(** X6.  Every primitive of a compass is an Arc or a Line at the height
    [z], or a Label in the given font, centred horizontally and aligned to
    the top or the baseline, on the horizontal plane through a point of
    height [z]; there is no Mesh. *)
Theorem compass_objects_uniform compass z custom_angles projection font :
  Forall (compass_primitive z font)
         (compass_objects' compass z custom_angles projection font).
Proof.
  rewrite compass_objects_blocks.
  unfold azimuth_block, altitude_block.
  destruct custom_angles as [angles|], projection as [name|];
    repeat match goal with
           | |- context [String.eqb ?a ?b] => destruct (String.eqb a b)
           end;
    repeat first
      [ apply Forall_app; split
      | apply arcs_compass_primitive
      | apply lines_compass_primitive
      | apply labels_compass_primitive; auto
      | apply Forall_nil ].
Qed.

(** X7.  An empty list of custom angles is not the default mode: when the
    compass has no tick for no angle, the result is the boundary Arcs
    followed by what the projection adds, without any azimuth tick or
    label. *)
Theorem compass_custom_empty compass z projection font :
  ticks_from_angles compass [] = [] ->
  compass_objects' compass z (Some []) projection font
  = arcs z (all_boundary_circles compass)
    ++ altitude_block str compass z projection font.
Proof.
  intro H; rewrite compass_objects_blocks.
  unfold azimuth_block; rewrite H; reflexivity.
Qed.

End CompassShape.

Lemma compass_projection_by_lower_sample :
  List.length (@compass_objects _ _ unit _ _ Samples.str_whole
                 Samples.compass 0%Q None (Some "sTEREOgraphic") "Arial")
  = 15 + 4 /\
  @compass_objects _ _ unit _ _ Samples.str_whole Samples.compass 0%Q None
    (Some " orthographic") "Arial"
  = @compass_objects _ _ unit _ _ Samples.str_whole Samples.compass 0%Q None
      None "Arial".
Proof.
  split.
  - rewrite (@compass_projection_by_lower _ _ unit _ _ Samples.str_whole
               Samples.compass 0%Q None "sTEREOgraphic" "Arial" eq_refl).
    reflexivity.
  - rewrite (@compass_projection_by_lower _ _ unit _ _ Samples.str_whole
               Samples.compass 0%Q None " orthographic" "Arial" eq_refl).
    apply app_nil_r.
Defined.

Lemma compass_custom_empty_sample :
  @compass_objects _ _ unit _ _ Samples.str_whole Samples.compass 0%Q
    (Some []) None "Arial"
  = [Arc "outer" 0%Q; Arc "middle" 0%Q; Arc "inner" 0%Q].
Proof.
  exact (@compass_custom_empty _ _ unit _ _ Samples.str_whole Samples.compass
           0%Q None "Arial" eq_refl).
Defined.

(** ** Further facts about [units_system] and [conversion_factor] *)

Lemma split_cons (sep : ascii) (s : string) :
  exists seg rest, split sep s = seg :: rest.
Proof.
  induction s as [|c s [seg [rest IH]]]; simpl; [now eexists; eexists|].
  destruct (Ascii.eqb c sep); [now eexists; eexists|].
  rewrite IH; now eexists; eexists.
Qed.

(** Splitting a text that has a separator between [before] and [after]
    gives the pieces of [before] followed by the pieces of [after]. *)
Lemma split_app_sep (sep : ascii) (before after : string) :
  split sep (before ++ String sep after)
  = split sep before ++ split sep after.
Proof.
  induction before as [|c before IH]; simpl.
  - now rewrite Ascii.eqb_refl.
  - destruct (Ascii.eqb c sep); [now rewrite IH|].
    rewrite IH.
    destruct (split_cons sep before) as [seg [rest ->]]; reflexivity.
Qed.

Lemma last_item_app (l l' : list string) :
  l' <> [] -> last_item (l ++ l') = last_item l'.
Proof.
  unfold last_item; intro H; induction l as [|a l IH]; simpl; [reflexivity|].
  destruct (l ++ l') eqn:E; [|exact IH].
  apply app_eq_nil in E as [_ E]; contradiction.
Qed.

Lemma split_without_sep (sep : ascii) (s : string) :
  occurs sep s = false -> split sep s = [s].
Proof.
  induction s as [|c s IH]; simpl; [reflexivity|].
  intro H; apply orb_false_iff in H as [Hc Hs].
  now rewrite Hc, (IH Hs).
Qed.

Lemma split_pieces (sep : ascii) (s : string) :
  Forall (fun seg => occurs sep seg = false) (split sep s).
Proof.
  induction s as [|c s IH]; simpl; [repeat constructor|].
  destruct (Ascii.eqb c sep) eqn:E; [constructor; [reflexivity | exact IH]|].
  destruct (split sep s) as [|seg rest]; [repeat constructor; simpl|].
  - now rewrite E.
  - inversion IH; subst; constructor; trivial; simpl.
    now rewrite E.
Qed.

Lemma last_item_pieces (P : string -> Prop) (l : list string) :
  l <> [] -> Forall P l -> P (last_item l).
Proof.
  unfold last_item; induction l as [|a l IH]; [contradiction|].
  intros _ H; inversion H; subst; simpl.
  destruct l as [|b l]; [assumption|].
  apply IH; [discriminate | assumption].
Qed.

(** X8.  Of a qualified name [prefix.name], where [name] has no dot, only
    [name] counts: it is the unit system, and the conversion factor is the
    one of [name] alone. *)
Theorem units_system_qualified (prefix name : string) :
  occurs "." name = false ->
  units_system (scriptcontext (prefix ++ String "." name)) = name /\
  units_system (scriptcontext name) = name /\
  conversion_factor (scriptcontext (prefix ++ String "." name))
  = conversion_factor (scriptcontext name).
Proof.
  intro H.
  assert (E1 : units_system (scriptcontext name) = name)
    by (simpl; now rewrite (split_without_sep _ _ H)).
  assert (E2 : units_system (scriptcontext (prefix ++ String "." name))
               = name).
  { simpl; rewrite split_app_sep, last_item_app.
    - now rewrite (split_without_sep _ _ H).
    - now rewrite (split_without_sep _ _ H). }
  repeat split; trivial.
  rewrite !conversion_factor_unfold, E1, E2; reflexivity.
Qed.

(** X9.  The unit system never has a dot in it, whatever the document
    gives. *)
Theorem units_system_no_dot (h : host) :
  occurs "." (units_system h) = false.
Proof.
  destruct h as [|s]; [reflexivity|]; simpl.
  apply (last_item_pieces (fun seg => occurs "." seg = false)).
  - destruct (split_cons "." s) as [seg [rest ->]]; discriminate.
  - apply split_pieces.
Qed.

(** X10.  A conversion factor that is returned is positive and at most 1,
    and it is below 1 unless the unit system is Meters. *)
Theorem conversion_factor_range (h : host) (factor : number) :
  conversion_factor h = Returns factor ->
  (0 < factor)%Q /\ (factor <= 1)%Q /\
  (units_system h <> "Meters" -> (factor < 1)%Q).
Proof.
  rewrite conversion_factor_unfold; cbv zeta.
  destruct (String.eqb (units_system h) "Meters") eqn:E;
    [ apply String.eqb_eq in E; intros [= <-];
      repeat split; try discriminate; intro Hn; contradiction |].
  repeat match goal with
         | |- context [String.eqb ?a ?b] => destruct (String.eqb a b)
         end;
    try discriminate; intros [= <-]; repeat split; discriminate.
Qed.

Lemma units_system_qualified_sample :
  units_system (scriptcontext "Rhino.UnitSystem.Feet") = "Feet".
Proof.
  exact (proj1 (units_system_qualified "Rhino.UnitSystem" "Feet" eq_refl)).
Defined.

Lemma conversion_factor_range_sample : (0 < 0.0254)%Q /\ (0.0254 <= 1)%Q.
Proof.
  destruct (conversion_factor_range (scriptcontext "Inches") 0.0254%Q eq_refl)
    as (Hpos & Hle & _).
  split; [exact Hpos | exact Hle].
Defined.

- - -

> What the task asks: What number of lines in the data above include the string "Hpos"? Answer with that number only.

> Response area: 2